**RECORDED INFORMATION**.
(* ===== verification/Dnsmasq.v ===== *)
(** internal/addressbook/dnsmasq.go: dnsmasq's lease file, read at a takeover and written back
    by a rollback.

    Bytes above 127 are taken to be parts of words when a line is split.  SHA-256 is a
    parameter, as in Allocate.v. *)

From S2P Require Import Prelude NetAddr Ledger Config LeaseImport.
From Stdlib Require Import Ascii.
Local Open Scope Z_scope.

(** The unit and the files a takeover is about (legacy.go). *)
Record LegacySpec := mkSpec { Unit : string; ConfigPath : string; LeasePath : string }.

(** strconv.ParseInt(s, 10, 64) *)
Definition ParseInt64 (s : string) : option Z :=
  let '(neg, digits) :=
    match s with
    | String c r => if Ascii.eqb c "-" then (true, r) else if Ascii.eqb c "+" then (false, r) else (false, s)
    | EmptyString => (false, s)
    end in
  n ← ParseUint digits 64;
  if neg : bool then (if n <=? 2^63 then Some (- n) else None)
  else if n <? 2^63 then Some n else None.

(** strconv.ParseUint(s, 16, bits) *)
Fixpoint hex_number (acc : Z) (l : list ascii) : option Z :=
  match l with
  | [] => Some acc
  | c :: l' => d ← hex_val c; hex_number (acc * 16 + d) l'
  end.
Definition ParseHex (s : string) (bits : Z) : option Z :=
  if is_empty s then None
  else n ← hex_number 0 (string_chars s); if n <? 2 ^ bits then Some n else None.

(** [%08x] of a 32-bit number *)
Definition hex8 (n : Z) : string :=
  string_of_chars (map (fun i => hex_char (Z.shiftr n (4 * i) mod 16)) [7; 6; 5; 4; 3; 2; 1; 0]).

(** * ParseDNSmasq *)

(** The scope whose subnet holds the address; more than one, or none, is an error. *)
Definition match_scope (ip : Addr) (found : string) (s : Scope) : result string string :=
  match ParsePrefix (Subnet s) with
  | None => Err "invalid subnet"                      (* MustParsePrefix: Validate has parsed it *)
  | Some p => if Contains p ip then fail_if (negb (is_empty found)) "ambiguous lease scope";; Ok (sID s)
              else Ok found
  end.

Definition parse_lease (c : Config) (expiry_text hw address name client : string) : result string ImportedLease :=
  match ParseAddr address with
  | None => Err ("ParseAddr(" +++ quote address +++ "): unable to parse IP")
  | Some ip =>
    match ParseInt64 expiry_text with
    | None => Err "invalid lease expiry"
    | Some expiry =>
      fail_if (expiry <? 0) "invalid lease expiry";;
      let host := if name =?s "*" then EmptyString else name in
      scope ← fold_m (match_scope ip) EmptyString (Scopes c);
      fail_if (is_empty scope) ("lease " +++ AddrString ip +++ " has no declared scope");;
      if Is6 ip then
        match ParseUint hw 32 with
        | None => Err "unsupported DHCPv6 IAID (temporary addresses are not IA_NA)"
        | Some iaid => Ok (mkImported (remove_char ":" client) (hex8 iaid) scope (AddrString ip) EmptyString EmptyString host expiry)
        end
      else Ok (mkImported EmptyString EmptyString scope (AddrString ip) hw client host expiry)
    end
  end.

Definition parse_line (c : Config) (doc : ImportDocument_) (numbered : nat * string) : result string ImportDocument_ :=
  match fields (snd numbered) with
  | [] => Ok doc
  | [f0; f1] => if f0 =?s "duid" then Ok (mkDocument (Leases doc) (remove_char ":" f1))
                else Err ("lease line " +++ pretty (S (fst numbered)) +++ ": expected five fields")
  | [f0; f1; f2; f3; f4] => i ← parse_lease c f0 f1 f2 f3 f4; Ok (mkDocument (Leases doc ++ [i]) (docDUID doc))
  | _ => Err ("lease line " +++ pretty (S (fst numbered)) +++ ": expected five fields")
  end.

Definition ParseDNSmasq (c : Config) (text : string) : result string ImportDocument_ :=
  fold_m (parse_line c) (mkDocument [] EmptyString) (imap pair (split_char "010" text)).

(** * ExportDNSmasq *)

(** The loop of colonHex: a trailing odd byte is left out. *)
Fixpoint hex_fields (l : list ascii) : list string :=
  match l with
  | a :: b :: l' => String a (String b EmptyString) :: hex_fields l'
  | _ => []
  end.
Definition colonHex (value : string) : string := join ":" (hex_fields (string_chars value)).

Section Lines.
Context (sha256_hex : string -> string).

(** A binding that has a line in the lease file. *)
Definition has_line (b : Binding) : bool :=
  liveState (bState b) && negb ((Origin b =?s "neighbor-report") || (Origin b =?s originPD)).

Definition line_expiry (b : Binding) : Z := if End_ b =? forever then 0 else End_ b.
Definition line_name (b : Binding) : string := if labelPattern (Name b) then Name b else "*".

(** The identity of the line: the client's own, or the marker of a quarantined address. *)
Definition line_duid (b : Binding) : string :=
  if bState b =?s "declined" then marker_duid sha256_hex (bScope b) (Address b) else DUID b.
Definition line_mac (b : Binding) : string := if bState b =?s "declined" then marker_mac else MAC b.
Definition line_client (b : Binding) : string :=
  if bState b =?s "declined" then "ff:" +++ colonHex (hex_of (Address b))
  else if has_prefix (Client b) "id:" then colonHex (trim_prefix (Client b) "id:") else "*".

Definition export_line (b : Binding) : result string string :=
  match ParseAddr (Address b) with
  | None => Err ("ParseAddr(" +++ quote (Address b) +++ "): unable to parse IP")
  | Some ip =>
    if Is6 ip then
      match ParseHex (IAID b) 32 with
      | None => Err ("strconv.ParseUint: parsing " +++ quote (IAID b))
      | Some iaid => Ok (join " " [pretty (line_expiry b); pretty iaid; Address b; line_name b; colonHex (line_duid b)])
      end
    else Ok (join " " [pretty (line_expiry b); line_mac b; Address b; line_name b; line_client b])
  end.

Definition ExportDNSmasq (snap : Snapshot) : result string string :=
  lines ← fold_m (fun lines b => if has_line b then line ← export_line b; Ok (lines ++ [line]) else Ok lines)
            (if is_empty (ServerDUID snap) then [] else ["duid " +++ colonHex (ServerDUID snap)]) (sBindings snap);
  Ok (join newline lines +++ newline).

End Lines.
==
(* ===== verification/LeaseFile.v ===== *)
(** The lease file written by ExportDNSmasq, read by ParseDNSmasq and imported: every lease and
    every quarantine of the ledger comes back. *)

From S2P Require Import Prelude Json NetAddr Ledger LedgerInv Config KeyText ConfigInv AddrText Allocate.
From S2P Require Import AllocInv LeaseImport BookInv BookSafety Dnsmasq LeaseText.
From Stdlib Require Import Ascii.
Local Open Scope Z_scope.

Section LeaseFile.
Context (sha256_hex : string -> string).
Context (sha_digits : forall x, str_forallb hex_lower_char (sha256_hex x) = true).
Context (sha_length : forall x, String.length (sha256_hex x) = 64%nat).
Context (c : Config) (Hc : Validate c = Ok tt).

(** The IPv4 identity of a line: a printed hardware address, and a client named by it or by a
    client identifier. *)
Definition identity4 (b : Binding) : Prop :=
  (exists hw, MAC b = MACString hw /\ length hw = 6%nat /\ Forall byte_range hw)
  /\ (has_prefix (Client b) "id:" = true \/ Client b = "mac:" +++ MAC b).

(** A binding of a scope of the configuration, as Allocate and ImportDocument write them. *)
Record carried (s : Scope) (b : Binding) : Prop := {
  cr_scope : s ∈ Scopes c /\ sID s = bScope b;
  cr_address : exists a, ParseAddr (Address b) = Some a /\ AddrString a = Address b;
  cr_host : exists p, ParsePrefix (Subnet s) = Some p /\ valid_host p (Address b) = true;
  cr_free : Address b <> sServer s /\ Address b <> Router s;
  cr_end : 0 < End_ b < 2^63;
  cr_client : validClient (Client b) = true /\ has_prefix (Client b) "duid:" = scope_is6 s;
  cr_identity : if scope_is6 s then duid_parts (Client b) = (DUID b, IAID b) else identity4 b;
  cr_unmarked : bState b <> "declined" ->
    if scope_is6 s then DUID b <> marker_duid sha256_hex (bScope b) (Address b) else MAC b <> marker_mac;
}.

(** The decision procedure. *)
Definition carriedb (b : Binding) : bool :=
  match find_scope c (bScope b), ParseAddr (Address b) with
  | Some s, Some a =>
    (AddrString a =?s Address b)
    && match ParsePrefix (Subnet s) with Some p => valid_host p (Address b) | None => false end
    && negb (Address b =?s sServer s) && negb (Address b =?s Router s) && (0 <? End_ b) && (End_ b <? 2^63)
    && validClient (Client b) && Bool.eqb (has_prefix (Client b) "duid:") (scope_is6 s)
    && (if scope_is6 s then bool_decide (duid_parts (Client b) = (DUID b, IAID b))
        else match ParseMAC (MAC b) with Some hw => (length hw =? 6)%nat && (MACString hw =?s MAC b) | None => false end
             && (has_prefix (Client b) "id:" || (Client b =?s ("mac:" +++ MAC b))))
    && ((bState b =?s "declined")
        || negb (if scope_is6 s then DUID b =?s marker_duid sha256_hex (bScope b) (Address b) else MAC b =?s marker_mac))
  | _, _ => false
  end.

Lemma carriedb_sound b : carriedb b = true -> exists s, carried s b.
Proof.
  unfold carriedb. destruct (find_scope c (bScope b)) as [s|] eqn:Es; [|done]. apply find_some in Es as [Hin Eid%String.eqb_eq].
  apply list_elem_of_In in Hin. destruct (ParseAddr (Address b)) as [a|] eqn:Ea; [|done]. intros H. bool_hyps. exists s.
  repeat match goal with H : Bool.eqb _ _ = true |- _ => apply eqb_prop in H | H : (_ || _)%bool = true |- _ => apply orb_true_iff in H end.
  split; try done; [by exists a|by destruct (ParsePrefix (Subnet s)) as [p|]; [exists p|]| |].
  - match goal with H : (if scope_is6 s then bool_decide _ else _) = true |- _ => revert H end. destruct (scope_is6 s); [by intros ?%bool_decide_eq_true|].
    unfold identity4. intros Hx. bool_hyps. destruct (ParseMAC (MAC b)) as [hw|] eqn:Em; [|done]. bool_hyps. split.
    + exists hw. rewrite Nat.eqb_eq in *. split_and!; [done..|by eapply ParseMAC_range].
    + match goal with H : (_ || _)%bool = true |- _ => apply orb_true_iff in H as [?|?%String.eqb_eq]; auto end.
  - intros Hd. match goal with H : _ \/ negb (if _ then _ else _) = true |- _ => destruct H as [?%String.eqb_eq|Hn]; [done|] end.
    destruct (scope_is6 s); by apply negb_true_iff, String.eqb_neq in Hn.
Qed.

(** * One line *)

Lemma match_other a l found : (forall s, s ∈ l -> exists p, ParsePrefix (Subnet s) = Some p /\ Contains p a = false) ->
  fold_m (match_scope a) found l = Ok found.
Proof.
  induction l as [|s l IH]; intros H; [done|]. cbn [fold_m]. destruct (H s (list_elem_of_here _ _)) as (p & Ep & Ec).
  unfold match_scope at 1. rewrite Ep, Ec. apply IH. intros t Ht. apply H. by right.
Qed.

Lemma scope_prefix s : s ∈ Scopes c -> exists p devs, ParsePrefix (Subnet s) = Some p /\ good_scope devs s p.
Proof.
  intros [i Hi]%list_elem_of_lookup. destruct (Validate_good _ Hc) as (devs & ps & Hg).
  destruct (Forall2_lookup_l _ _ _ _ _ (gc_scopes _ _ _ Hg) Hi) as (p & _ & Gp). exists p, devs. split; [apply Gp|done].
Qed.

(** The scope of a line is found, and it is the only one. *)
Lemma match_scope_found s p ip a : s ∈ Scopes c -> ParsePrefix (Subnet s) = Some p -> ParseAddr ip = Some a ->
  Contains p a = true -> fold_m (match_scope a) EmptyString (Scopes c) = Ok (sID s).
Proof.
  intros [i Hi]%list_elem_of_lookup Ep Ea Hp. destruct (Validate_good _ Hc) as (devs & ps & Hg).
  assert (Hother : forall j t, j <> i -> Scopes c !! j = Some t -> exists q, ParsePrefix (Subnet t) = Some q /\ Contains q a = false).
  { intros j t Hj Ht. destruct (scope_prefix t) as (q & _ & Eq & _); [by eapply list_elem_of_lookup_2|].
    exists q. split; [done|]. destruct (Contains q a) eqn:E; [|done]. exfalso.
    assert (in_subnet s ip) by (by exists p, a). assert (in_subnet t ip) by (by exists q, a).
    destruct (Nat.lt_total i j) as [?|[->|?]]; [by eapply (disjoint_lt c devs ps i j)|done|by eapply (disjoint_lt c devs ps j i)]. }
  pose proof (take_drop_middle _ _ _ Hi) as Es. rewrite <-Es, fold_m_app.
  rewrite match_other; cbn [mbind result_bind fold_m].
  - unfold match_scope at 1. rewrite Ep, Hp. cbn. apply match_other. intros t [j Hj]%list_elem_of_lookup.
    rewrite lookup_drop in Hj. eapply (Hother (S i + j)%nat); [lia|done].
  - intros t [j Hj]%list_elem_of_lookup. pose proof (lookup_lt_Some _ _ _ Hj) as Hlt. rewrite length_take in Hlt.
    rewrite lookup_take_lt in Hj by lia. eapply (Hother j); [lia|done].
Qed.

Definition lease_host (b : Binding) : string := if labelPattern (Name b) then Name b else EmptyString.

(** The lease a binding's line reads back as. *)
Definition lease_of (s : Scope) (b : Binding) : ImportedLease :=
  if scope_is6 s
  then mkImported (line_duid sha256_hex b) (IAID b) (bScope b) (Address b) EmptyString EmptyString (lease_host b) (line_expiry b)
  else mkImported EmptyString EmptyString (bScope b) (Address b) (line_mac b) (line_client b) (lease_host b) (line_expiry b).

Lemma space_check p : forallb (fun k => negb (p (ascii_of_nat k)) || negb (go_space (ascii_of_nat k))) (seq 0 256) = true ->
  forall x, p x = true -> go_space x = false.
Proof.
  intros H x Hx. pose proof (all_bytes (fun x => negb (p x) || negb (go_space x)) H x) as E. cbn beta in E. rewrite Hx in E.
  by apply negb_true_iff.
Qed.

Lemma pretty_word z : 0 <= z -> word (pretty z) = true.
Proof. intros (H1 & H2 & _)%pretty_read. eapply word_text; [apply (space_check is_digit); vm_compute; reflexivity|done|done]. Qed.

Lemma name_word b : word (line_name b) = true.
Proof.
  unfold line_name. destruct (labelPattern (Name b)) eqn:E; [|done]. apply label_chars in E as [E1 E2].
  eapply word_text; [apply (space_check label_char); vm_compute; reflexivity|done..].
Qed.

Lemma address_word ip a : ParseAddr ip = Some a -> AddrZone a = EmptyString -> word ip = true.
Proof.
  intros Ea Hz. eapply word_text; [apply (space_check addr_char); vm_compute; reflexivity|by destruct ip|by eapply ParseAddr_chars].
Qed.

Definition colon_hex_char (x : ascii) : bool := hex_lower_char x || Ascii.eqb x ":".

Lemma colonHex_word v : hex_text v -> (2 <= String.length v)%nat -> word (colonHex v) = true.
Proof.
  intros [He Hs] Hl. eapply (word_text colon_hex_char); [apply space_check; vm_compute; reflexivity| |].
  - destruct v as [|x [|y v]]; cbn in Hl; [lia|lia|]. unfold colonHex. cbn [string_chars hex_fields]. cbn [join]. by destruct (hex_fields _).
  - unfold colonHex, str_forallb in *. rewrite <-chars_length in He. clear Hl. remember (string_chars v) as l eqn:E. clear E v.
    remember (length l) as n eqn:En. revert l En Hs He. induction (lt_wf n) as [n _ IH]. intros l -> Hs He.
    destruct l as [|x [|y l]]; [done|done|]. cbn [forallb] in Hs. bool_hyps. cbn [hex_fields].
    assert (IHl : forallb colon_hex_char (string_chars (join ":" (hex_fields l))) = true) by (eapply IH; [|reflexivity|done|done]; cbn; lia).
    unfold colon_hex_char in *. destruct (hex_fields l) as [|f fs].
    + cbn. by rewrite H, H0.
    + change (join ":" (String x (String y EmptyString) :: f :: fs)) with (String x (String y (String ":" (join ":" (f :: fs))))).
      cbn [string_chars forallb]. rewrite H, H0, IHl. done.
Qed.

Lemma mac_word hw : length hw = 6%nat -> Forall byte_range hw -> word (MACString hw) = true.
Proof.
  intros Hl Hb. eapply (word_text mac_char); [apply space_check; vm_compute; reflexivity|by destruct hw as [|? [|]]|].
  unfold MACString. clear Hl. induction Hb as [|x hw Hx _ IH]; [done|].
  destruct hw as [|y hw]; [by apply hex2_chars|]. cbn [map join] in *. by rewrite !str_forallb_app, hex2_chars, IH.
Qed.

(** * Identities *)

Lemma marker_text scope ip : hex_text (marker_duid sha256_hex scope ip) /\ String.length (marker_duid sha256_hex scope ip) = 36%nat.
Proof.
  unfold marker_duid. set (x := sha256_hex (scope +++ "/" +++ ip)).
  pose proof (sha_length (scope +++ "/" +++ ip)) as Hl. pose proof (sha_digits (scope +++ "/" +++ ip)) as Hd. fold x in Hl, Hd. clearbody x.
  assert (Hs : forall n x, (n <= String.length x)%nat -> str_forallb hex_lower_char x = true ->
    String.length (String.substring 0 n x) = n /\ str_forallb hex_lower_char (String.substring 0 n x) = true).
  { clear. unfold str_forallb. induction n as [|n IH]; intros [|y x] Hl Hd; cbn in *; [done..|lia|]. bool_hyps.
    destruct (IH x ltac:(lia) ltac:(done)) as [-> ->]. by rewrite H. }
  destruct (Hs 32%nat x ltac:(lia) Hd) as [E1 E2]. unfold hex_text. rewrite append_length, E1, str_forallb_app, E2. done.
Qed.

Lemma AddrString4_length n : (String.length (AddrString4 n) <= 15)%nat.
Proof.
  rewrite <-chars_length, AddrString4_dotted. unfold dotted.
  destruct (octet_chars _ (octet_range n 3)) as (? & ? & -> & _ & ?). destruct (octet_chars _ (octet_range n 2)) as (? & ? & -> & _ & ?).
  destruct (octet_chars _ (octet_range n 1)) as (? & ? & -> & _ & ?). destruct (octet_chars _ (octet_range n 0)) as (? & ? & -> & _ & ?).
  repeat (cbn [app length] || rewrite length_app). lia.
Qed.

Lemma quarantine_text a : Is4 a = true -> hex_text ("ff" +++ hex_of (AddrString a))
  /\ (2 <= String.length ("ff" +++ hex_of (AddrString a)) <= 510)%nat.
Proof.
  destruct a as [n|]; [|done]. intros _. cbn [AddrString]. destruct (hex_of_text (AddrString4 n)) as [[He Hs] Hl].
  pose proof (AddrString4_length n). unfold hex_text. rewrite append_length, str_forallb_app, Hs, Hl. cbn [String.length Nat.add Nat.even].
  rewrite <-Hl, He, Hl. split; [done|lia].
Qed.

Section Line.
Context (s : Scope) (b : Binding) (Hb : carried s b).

**YOUR INSTRUCTIONS**. Begin with the line that has "(* ===== verification/Dnsmasq.v ===== *)" in the listing above and end after the line that has "quote address +++"; output those lines exactly.

**REPLY TO THE EXERCISE**.
(* ===== verification/Dnsmasq.v ===== *)
(** internal/addressbook/dnsmasq.go: dnsmasq's lease file, read at a takeover and written back
    by a rollback.

    Bytes above 127 are taken to be parts of words when a line is split.  SHA-256 is a
    parameter, as in Allocate.v. *)

From S2P Require Import Prelude NetAddr Ledger Config LeaseImport.
From Stdlib Require Import Ascii.
Local Open Scope Z_scope.

(** The unit and the files a takeover is about (legacy.go). *)
Record LegacySpec := mkSpec { Unit : string; ConfigPath : string; LeasePath : string }.

(** strconv.ParseInt(s, 10, 64) *)
Definition ParseInt64 (s : string) : option Z :=
  let '(neg, digits) :=
    match s with
    | String c r => if Ascii.eqb c "-" then (true, r) else if Ascii.eqb c "+" then (false, r) else (false, s)
    | EmptyString => (false, s)
    end in
  n ← ParseUint digits 64;
  if neg : bool then (if n <=? 2^63 then Some (- n) else None)
  else if n <? 2^63 then Some n else None.

(** strconv.ParseUint(s, 16, bits) *)
Fixpoint hex_number (acc : Z) (l : list ascii) : option Z :=
  match l with
  | [] => Some acc
  | c :: l' => d ← hex_val c; hex_number (acc * 16 + d) l'
  end.
Definition ParseHex (s : string) (bits : Z) : option Z :=
  if is_empty s then None
  else n ← hex_number 0 (string_chars s); if n <? 2 ^ bits then Some n else None.

(** [%08x] of a 32-bit number *)
Definition hex8 (n : Z) : string :=
  string_of_chars (map (fun i => hex_char (Z.shiftr n (4 * i) mod 16)) [7; 6; 5; 4; 3; 2; 1; 0]).

(** * ParseDNSmasq *)

(** The scope whose subnet holds the address; more than one, or none, is an error. *)
Definition match_scope (ip : Addr) (found : string) (s : Scope) : result string string :=
  match ParsePrefix (Subnet s) with
  | None => Err "invalid subnet"                      (* MustParsePrefix: Validate has parsed it *)
  | Some p => if Contains p ip then fail_if (negb (is_empty found)) "ambiguous lease scope";; Ok (sID s)
              else Ok found
  end.

Definition parse_lease (c : Config) (expiry_text hw address name client : string) : result string ImportedLease :=
  match ParseAddr address with
  | None => Err ("ParseAddr(" +++ quote address +++ "): unable to parse IP")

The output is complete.